* [Stored records]
::::
(* ===== verification/InferenceEndpoint.v ===== *)
(** * The balancer's inference socket

    [ws_inference_socket/mod.rs] and [spawn_token_generation_mode_watcher.rs]:
    one connection of an inference client, with its session
    ([WebSocketEndpoint]), the cancellation tokens of its requests
    ([RequestCancellation]), the tasks that serve them ([RequestTask]) and
    the task that tells the client whether tokens are generated. *)

From S2P Require Import Prelude.
From S2P Require Import Tokio.
From S2P Require Import Messages.
From S2P Require Import Requests.
From S2P Require Import Senders.
From S2P Require Import SlotStatus.
From S2P Require Import AgentController.
From S2P Require Import AgentPool.
From S2P Require Import DesiredState.
From S2P Require Import BufferedRequests.
From S2P Require Import RequestFromAgent.
From S2P Require Import RequestTask.
From S2P Require Import RequestCancellation.
From S2P Require Import WebSocketEndpoint.
Local Open Scope Z_scope.

Inductive InferenceServerNotification : Type :=
| StopInference (request_id : string).

Section Messages.
Context `{JsonTypes}.

Inductive InferenceServerRequest : Type :=
| InferFromConversationHistory (params : ContinueFromConversationHistoryParams RawParametersSchema)
| InferFromRawPrompt (params : ContinueFromRawPromptParams).

Inductive InferenceServerMessage : Type :=
| InferenceServerError (envelope : ErrorEnvelope JsonRpcError)
| InferenceNotification (notification : InferenceServerNotification)
| InferenceRequest (envelope : RequestEnvelope InferenceServerRequest).
End Messages.

Section InferenceEndpoint.
Context `{JsonTypes} `{LlamaTypes} {registry token : Type} `{!CancellationTokens registry token}.
Context {sender receiver : Type} `{!WatchChannel sender receiver}.
(** [quoted] is the debug format of a string. *)
Context (from_str : string -> result InferenceServerMessage string) (print_size : Z -> string).
Context (quoted : string -> string) (inference_item_timeout : N) (connection_close : token).
Local Abbreviation Holder := (@BalancerApplicableStateHolder sender).
Local Abbreviation Tokens := (RequestCancellationTokens registry token).
Local Abbreviation RequestTurn := (@Turn GeneratedTokenResult).

(** A request in flight: the guard its task owns, what it asks of an agent,
    and the task. *)
Record RunningRequest : Type := {
  request_guard : @RequestCancellationTokenGuard token;
  request_params : AgentRequest;
  request_task : RequestTask GeneratedTokenResult;
}.

Inductive ModeWatcher : Type :=
| WatcherSpawned
| WatcherWaits (update_rx : receiver) (last_mode : ClusterTokenGenerationMode)
| WatcherEnded.

(** [outgoing] is what the session has written; [running] holds the tasks by
    the id of their request. *)
Record InferenceConnection : Type := {
  applicable_state_holder : Holder;
  endpoint : Session InferenceServerMessage;
  request_tokens : Tokens;
  running : gmap string RunningRequest;
  mode_watcher : ModeWatcher;
  outgoing : list OutgoingMessage;
}.

Definition set_holder (h : Holder) (y : InferenceConnection) : InferenceConnection := {|
  applicable_state_holder := h; endpoint := endpoint y; request_tokens := request_tokens y;
  running := running y; mode_watcher := mode_watcher y; outgoing := outgoing y |}.

Definition set_endpoint (s : Session InferenceServerMessage) (y : InferenceConnection)
    : InferenceConnection := {|
  applicable_state_holder := applicable_state_holder y; endpoint := s;
  request_tokens := request_tokens y; running := running y; mode_watcher := mode_watcher y;
  outgoing := outgoing y |}.

Definition set_requests (t : Tokens) (r : gmap string RunningRequest) (y : InferenceConnection)
    : InferenceConnection := {|
  applicable_state_holder := applicable_state_holder y; endpoint := endpoint y;
  request_tokens := t; running := r; mode_watcher := mode_watcher y; outgoing := outgoing y |}.

Definition set_watcher (w : ModeWatcher) (y : InferenceConnection) : InferenceConnection := {|
  applicable_state_holder := applicable_state_holder y; endpoint := endpoint y;
  request_tokens := request_tokens y; running := running y; mode_watcher := w;
  outgoing := outgoing y |}.

Definition add_outgoing (messages : list OutgoingMessage) (y : InferenceConnection)
    : InferenceConnection := {|
  applicable_state_holder := applicable_state_holder y; endpoint := endpoint y;
  request_tokens := request_tokens y; running := running y; mode_watcher := mode_watcher y;
  outgoing := outgoing y ++ messages |}.

(** A failure to write is logged. *)
Definition send_outgoing (written : bool) (message : OutgoingMessage) (y : InferenceConnection)
    : InferenceConnection :=
  if written then add_outgoing [message] y else y.

(** The session's [connection_close] is the parent of the requests' tokens. *)
Definition propagate_close (y : InferenceConnection) : InferenceConnection :=
  if session_close (endpoint y)
  then set_requests (close_connection connection_close (request_tokens y)) (running y) y
  else y.

(** ** Handlers *)

Definition send_token_generation_disabled (written : bool) (id : string) (y : InferenceConnection)
    : InferenceConnection :=
  send_outgoing written
    (OutgoingMessageResponse {| generated_by := None; response_request_id := id;
       response := OutgoingGeneratedToken
                     (TokenGenerationDisabled TOKEN_GENERATION_DISABLED_MESSAGE) |}) y.

Definition duplicate_error (id : string) : OutgoingMessage :=
  error_message id 400 ("Request id " +:+ quoted id +:+ " is already in flight on this connection").

(** [handle_inference_request]; [written] says how its own write ends. *)
Definition handle_inference_request {Params : Type} `{!IntoAgentRequest Params} (written : bool)
    (params : Params) (id : string) (y : InferenceConnection) : InferenceConnection :=
  match mode_from_applicable_state_holder (applicable_state_holder y) with
  | DisabledForEmbeddings => send_token_generation_disabled written id y
  | Enabled =>
      match register_guard connection_close id (request_tokens y) with
      | (RegisteredGuard guard, t) =>
          set_requests t
            (<[id := {| request_guard := guard; request_params := into_request params;
                        request_task := task_new |}]> (running y)) y
      | (DuplicateRequest, t) => send_outgoing written (duplicate_error id) (set_requests t (running y) y)
      end
  end.

Definition handle_deserialized_message (written : bool) (message : InferenceServerMessage)
    (y : InferenceConnection) : InferenceConnection * result ContinuationDecision string :=
  match message with
  | InferenceServerError _ => (y, Ok ContinueSession)
  | InferenceNotification (StopInference id) =>
      (set_requests (cancel_token id (request_tokens y)) (running y) y, Ok ContinueSession)
  | InferenceRequest envelope =>
      let id := request_envelope_id envelope in
      match request envelope with
      | InferFromConversationHistory params =>
          match validate_conversation_params params with
          | Err error => (y, Err error)
          | Ok validated_params =>
              (handle_inference_request written validated_params id y, Ok ContinueSession)
          end
      | InferFromRawPrompt params =>
          (handle_inference_request written params id y, Ok ContinueSession)
      end
  end.

(** ** The session *)

(** [respond]: the context is created and [on_connection_start] spawns the
    watcher. *)
Definition endpoint_new (g : registry) (h : Holder) : InferenceConnection := {|
  applicable_state_holder := h; endpoint := session_start (Ok ContinueSession);
  request_tokens := {| cancellation_tokens := ∅; token_registry := g |}; running := ∅;
  mode_watcher := WatcherSpawned; outgoing := [] |}.

Definition endpoint_turn (turn : SessionTurn) (y : InferenceConnection) : InferenceConnection :=
  propagate_close (set_endpoint (session_turn from_str print_size turn (endpoint y)) y).

Definition handler_runs (index : nat) (written : bool) (y : InferenceConnection)
    : InferenceConnection :=
  match take_spawned index (endpoint y) with
  | None => y
  | Some (message, s) =>
      let '(y, decision) := handle_deserialized_message written message (set_endpoint s y) in
      propagate_close (set_endpoint (handled decision (endpoint y)) y)
  end.

(** ** The tasks of the requests *)

(** A task went on; when it returns it drops its guard. *)
Definition store_task (id : string) (r : RunningRequest) (task : RequestTask GeneratedTokenResult)
    (y : InferenceConnection) : InferenceConnection :=
  let y := add_outgoing (newly_written (request_task r) task) y in
  if task_running task then
    set_requests (request_tokens y)
      (<[id := {| request_guard := request_guard r; request_params := request_params r;
                  request_task := task |}]> (running y)) y
  else set_requests (drop_guard (request_guard r) (request_tokens y)) (delete id (running y)) y.

Definition request_closed (r : RunningRequest) (y : InferenceConnection) : bool :=
  request_cancelled (cancellation_token (request_guard r)) (request_tokens y).

Definition request_waits (id : string) (t : RequestTurn) (w : WaitSelect)
    (establish : result ManagesSendersController string) (name_ : option string)
    (y : InferenceConnection) : InferenceConnection :=
  match running y !! id with
  | Some r => store_task id r (task_waits id (request_closed r y) t w establish name_ (request_task r)) y
  | None => y
  end.

Definition request_turns (id : string) (t : RequestTurn) (y : InferenceConnection)
    : InferenceConnection :=
  match running y !! id with
  | Some r =>
      store_task id r (task_turns inference_item_timeout id (request_closed r y) t (request_task r)) y
  | None => y
  end.

(** ** The watcher of the mode *)

Definition mode_notification (mode : ClusterTokenGenerationMode) : InferenceClientNotification :=
  match mode with
  | Enabled => NotifyTokenGenerationEnabled
  | DisabledForEmbeddings => NotifyTokenGenerationDisabled
  end.

Definition mode_eqb (x y : ClusterTokenGenerationMode) : bool :=
  match x, y with
  | Enabled, Enabled | DisabledForEmbeddings, DisabledForEmbeddings => true
  | _, _ => false
  end.

(** The watcher up to its next [select!]. *)
Definition watcher_turn (sees_close written : bool) (y : InferenceConnection) : InferenceConnection :=
  let h := applicable_state_holder y in
  let mode := mode_from_applicable_state_holder h in
  match mode_watcher y with
  | WatcherSpawned =>
      let waits := WatcherWaits (watch_subscribe (holder_update_tx h)) mode in
      match mode with
      | Enabled => set_watcher waits y
      | DisabledForEmbeddings =>
          set_watcher (if written then waits else WatcherEnded)
            (send_outgoing written (OutgoingMessageNotification (mode_notification mode)) y)
      end
  | WatcherWaits update_rx last_mode =>
      if sees_close && session_close (endpoint y) then set_watcher WatcherEnded y
      else if watch_has_changed (holder_update_tx h) update_rx then
        let update_rx := watch_mark_seen (holder_update_tx h) update_rx in
        if mode_eqb mode last_mode then set_watcher (WatcherWaits update_rx last_mode) y
        else
          set_watcher (if written then WatcherWaits update_rx mode else WatcherEnded)
            (send_outgoing written (OutgoingMessageNotification (mode_notification mode)) y)
      else y
  | WatcherEnded => y
  end.

(** ** Runs *)

(** Setting the state of the balancer is two events, its write and its
    announcement; setters interleave. *)
Inductive EndpointEvent : Type :=
| EndpointTurns (turn : SessionTurn)
| EndpointHandles (index : nat) (written : bool)
| RequestWaits (id : string) (t : RequestTurn) (w : WaitSelect)
    (establish : result ManagesSendersController string) (name_ : option string)
| RequestTurns (id : string) (t : RequestTurn)
| HolderWrites (state : option BalancerApplicableState)
| HolderAnnounces
| WatcherTurns (sees_close written : bool).

Definition endpoint_step (event : EndpointEvent) (y : InferenceConnection) : InferenceConnection :=
  match event with
  | EndpointTurns turn => endpoint_turn turn y
  | EndpointHandles index written => handler_runs index written y
  | RequestWaits id t w establish name_ => request_waits id t w establish name_ y
  | RequestTurns id t => request_turns id t y
  | HolderWrites state => set_holder (write_applicable_state state (applicable_state_holder y)) y
  | HolderAnnounces => set_holder (announce_applicable_state (applicable_state_holder y)) y
  | WatcherTurns sees_close written => watcher_turn sees_close written y
  end.

Definition endpoint_run (events : list EndpointEvent) (y : InferenceConnection)
    : InferenceConnection :=
  fold_left (fun y event => endpoint_step event y) events y.
End InferenceEndpoint.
::::
Using the data above, print exactly the lines from the line that contains "Record InferenceConnection : Type" through the line that contains "request_tokens := t;", with both included.

Record InferenceConnection : Type := {
  applicable_state_holder : Holder;
  endpoint : Session InferenceServerMessage;
  request_tokens : Tokens;
  running : gmap string RunningRequest;
  mode_watcher : ModeWatcher;
  outgoing : list OutgoingMessage;
}.

Definition set_holder (h : Holder) (y : InferenceConnection) : InferenceConnection := {|
  applicable_state_holder := h; endpoint := endpoint y; request_tokens := request_tokens y;
  running := running y; mode_watcher := mode_watcher y; outgoing := outgoing y |}.

Definition set_endpoint (s : Session InferenceServerMessage) (y : InferenceConnection)
    : InferenceConnection := {|
  applicable_state_holder := applicable_state_holder y; endpoint := s;
  request_tokens := request_tokens y; running := running y; mode_watcher := mode_watcher y;
  outgoing := outgoing y |}.

Definition set_requests (t : Tokens) (r : gmap string RunningRequest) (y : InferenceConnection)
    : InferenceConnection := {|
  applicable_state_holder := applicable_state_holder y; endpoint := endpoint y;
  request_tokens := t; running := r; mode_watcher := mode_watcher y; outgoing := outgoing y |}.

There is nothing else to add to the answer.